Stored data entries
★ ★ ★

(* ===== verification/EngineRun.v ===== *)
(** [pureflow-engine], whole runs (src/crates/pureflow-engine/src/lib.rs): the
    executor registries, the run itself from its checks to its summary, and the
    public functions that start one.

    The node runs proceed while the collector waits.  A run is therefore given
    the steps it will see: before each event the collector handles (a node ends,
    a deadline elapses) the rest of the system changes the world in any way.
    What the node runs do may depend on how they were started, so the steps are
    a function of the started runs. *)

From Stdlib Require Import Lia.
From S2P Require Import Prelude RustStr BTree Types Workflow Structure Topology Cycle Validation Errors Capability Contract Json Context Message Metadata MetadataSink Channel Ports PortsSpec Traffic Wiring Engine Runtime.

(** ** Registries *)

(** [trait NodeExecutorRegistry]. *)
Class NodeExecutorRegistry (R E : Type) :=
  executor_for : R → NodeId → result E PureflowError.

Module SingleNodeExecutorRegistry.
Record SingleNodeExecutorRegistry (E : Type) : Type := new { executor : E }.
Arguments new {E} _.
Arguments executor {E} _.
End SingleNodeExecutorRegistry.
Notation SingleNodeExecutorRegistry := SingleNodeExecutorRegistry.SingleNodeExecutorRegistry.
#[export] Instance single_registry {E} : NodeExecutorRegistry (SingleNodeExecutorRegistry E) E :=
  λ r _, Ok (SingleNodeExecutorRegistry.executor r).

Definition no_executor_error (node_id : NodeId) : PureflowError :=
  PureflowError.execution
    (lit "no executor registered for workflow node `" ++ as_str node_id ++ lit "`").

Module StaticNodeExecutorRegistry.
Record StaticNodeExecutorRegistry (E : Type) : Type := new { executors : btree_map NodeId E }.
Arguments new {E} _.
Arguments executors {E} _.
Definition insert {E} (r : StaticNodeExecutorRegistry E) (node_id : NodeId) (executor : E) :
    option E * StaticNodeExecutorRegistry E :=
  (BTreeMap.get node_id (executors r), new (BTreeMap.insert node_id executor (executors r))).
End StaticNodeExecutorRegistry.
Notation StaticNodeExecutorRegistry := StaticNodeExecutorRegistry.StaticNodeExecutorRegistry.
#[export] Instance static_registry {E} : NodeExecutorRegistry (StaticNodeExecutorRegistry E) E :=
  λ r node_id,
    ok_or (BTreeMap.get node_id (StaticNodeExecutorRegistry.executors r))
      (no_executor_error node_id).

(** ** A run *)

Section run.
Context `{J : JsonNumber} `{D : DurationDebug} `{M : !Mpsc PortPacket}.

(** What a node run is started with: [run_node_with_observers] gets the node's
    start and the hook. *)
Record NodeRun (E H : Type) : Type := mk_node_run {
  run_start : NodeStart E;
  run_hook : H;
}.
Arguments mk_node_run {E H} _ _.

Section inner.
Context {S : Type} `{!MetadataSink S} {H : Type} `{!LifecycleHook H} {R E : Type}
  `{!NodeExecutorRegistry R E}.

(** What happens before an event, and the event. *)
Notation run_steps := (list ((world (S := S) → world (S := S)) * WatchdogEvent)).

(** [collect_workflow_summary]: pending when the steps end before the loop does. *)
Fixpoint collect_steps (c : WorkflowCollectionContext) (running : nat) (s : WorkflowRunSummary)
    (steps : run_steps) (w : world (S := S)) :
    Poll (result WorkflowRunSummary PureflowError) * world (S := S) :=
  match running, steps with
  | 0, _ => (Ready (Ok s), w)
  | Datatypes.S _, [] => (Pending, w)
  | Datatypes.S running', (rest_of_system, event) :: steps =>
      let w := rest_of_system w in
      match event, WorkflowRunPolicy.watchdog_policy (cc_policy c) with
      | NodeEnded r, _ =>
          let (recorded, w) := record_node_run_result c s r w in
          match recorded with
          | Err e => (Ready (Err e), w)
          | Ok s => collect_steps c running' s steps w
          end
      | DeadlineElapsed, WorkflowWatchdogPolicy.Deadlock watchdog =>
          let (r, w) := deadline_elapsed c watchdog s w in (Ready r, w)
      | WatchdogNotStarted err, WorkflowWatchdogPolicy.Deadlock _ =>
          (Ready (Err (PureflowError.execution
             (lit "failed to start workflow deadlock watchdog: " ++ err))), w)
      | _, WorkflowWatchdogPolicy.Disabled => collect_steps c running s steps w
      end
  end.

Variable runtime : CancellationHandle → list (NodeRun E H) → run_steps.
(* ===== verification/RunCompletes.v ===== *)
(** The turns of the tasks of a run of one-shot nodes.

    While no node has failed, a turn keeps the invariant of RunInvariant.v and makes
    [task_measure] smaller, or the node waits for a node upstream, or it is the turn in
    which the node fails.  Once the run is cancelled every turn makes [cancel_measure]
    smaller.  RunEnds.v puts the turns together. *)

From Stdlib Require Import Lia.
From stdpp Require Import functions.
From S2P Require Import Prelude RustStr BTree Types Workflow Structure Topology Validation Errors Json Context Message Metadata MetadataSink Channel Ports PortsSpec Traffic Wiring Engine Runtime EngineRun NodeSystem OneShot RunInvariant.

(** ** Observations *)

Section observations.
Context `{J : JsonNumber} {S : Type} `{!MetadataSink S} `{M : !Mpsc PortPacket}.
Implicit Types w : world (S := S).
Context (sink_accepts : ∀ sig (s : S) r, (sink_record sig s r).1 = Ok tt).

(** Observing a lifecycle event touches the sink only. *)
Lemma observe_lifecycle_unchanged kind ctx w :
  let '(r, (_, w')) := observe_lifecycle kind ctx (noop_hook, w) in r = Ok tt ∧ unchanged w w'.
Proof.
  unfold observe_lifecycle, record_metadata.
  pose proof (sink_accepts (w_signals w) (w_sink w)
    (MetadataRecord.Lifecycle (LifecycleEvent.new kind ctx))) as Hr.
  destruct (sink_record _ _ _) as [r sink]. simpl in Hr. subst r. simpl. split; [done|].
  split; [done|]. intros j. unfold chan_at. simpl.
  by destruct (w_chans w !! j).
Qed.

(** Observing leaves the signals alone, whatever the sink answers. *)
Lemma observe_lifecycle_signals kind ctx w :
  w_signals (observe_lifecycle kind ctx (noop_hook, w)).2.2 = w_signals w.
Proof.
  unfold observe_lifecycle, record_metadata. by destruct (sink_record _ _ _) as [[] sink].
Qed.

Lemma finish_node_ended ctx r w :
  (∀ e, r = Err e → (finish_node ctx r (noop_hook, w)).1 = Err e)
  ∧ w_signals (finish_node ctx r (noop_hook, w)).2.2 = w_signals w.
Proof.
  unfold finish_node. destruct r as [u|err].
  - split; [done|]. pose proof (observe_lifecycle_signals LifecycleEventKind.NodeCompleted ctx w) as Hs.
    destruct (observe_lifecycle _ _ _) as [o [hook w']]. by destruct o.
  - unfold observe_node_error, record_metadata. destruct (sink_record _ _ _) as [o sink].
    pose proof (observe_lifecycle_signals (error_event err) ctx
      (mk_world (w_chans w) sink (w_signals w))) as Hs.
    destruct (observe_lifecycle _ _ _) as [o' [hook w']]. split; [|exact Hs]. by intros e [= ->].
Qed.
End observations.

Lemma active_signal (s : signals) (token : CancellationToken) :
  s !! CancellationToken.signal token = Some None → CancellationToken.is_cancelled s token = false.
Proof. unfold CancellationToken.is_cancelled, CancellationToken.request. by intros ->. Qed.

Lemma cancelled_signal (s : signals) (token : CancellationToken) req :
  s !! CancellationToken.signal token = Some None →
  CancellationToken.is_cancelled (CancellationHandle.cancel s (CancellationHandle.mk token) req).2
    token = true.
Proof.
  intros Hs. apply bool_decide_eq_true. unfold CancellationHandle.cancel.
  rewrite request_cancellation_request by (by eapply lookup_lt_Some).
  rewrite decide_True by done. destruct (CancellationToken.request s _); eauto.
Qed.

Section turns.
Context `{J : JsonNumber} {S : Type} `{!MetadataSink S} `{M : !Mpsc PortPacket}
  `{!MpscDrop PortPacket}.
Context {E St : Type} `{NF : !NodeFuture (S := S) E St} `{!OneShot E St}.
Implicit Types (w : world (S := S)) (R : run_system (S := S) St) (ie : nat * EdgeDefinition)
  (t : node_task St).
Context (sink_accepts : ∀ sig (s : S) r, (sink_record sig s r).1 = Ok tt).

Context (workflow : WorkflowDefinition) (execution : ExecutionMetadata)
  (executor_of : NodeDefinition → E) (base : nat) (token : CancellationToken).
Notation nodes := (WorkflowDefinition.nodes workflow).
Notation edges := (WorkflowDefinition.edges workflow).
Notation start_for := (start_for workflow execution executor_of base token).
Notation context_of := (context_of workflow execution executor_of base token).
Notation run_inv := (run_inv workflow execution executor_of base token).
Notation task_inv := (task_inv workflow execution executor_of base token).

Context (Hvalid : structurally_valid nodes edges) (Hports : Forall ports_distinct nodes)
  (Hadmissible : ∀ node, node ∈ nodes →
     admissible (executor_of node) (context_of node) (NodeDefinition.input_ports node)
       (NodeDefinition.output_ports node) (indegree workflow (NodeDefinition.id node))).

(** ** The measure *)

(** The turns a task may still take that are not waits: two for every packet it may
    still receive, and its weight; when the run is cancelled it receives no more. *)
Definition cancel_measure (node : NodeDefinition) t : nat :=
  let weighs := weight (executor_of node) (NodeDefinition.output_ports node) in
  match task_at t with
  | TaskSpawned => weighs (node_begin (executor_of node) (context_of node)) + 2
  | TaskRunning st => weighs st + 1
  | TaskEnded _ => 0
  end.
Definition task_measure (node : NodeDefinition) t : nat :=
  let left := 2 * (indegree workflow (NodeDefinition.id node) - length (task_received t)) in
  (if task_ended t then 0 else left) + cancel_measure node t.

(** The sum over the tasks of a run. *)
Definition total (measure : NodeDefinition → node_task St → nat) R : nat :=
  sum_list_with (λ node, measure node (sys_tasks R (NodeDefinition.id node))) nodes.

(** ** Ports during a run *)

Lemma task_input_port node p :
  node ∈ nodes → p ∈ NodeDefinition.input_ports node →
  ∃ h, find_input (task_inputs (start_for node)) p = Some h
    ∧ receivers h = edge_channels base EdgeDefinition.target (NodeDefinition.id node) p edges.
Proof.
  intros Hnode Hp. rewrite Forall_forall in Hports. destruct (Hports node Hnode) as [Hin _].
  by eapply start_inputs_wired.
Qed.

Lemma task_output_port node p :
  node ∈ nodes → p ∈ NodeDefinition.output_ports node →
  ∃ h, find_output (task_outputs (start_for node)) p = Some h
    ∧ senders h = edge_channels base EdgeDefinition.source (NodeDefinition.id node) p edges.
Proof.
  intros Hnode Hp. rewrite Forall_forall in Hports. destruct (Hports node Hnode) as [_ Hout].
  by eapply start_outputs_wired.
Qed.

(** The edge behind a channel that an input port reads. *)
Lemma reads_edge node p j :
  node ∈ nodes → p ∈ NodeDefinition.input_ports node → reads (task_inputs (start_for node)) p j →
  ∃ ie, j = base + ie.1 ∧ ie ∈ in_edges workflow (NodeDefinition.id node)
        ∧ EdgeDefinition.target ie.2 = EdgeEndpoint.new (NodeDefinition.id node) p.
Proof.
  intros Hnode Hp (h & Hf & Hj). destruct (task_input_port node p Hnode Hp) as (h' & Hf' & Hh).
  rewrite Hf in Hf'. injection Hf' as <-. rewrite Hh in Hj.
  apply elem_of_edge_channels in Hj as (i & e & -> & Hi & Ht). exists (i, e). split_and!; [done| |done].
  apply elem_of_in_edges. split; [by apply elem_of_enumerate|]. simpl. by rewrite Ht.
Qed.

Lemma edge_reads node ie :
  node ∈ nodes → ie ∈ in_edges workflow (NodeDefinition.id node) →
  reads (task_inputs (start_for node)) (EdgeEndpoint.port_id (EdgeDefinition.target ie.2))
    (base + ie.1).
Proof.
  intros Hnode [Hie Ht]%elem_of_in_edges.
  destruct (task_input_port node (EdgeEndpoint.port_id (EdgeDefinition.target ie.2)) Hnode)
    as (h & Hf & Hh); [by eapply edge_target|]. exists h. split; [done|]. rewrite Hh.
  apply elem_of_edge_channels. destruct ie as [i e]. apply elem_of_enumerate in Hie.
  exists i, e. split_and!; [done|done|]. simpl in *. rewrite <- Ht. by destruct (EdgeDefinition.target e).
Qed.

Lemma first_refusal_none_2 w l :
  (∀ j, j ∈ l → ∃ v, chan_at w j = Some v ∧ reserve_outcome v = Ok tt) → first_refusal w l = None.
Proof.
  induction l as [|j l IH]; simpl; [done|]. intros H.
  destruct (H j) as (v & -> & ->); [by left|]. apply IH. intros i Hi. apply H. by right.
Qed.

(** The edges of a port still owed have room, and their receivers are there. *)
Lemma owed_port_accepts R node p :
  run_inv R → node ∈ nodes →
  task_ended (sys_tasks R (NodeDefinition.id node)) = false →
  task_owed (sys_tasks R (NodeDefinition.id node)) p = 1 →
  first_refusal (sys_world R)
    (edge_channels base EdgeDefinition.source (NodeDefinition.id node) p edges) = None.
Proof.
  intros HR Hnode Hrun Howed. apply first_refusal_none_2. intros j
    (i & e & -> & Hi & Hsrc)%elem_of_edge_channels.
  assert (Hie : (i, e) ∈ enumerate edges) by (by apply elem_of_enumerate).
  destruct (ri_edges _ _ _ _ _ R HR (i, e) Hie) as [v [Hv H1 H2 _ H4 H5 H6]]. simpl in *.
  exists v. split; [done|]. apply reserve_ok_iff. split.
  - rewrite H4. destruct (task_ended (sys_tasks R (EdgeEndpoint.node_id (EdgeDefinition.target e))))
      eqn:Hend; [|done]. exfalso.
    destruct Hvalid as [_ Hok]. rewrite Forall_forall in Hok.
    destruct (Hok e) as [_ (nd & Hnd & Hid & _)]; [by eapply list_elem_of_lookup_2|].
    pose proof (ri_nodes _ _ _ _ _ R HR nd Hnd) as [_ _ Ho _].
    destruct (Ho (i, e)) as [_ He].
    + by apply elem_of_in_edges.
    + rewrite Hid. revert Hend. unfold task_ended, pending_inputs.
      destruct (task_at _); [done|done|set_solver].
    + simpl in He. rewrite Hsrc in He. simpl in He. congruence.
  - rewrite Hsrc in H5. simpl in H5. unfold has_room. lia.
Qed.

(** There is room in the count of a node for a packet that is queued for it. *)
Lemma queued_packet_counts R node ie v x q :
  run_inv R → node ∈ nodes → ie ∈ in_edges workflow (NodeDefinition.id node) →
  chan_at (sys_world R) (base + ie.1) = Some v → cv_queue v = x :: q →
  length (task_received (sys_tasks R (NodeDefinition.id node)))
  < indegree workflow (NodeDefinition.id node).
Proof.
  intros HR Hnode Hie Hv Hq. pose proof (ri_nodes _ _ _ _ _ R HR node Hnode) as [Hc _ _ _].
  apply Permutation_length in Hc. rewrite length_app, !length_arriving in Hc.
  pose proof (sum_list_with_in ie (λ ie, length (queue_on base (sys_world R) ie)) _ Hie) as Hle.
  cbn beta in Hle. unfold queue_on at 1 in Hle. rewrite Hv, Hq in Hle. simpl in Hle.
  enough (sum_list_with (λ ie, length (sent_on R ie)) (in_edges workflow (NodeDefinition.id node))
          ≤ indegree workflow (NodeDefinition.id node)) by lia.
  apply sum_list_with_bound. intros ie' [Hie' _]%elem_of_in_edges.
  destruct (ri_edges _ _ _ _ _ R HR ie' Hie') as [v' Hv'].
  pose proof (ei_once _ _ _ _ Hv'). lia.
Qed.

★ ★ ★

What you will do >> Taking the entries above, write out exactly each line from the one holding "NodeEnded r, _ =>" to the one holding "let (r, w) := deadline_elapsed", both included, and stop there.

Task response >>
      | NodeEnded r, _ =>
          let (recorded, w) := record_node_run_result c s r w in
          match recorded with
          | Err e => (Ready (Err e), w)
          | Ok s => collect_steps c running' s steps w
          end
      | DeadlineElapsed, WorkflowWatchdogPolicy.Deadlock watchdog =>
          let (r, w) := deadline_elapsed c watchdog s w in (Ready r, w)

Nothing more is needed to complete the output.